TASK TO CARRY OUT: Which lines of the data below contain "later"? Please show them all.

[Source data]
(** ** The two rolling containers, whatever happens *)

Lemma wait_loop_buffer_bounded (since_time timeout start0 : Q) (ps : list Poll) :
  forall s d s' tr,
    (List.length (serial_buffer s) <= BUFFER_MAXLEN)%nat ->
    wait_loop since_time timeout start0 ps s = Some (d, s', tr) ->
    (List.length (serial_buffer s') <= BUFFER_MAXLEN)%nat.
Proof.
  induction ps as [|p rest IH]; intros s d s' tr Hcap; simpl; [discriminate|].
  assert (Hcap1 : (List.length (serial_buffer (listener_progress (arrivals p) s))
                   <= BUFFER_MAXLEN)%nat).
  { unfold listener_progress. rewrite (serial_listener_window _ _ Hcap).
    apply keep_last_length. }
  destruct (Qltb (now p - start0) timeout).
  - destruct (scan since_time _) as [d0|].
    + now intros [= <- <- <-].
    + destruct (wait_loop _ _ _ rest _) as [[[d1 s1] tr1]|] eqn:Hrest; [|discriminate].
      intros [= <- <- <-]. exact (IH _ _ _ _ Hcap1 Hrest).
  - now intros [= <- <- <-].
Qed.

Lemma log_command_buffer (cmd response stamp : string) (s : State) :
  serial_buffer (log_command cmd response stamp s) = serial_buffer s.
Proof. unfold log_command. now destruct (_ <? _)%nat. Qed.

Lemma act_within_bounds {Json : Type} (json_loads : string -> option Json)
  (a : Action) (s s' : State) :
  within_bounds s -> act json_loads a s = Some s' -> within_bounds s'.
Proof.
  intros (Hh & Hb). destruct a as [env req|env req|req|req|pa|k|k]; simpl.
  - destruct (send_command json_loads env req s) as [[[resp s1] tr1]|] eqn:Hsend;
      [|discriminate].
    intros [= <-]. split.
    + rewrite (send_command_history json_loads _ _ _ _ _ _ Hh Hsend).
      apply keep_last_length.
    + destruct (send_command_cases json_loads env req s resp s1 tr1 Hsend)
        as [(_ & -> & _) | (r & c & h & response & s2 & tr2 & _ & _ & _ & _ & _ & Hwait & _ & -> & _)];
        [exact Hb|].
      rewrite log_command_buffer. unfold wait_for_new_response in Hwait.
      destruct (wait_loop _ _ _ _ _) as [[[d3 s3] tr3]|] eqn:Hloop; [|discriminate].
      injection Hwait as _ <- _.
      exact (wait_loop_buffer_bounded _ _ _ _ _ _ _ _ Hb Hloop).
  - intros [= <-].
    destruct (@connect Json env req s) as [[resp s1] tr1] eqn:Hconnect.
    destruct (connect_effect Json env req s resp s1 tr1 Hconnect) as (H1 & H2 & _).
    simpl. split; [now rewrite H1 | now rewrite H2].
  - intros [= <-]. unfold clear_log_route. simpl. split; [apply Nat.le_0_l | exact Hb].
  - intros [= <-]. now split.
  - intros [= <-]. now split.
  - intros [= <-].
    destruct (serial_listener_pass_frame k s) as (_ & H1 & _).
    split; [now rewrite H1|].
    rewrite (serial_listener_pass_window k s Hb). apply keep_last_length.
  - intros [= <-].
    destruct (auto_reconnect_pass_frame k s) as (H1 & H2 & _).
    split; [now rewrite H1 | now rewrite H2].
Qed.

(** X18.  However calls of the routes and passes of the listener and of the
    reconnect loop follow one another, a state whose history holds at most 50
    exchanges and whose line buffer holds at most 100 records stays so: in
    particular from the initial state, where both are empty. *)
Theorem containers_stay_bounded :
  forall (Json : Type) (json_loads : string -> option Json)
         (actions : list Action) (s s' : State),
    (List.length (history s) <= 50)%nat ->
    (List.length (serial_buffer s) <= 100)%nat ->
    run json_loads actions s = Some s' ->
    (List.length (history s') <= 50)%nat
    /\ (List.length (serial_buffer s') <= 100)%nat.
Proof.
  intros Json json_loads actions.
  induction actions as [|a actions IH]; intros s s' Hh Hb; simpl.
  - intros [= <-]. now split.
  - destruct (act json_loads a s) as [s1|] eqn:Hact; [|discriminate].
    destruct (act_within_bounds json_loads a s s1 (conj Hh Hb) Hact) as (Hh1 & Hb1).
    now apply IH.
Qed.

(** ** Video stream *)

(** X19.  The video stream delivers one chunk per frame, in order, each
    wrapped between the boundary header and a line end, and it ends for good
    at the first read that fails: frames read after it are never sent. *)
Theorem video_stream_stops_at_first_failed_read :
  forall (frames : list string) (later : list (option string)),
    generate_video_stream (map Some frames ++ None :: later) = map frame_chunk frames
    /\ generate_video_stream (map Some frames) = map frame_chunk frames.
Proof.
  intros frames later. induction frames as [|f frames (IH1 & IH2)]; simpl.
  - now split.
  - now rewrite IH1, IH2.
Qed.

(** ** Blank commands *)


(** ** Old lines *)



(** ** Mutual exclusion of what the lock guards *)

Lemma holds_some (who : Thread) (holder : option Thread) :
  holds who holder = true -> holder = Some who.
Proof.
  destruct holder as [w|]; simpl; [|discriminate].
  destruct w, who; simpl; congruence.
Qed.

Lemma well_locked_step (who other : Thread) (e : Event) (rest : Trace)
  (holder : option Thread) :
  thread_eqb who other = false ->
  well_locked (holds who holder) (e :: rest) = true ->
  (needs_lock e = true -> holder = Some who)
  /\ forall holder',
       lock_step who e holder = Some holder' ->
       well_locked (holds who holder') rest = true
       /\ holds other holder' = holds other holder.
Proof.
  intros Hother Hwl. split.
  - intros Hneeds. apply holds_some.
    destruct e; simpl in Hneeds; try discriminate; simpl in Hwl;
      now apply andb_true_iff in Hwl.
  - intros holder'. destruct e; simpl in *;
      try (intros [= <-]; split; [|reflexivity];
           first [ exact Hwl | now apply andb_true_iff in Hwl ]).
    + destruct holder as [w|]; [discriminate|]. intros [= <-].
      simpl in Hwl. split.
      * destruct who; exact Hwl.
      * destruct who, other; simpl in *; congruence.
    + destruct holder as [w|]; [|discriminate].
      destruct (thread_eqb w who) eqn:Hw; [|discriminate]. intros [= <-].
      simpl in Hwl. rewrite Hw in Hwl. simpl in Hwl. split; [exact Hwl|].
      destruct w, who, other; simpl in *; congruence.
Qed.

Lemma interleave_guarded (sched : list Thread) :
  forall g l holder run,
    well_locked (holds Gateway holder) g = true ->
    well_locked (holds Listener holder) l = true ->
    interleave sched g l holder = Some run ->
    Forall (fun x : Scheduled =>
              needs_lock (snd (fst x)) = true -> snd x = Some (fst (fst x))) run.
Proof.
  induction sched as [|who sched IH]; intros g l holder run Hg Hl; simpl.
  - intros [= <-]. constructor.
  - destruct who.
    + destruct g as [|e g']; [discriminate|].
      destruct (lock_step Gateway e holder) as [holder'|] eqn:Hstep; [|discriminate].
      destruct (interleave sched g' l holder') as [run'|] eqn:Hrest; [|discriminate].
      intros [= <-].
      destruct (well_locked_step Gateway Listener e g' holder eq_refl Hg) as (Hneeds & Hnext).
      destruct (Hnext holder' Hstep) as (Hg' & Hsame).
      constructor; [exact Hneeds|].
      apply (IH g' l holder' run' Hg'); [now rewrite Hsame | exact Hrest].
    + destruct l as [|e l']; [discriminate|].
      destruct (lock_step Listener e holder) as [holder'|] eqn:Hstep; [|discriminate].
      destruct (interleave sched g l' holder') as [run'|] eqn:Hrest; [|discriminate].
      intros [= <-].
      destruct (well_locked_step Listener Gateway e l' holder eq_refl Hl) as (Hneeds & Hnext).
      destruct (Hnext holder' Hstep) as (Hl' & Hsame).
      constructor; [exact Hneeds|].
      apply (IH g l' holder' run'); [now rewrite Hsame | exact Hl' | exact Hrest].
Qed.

ANSWER:
  forall (frames : list string) (later : list (option string)),
    generate_video_stream (map Some frames ++ None :: later) = map frame_chunk frames
  intros frames later. induction frames as [|f frames (IH1 & IH2)]; simpl.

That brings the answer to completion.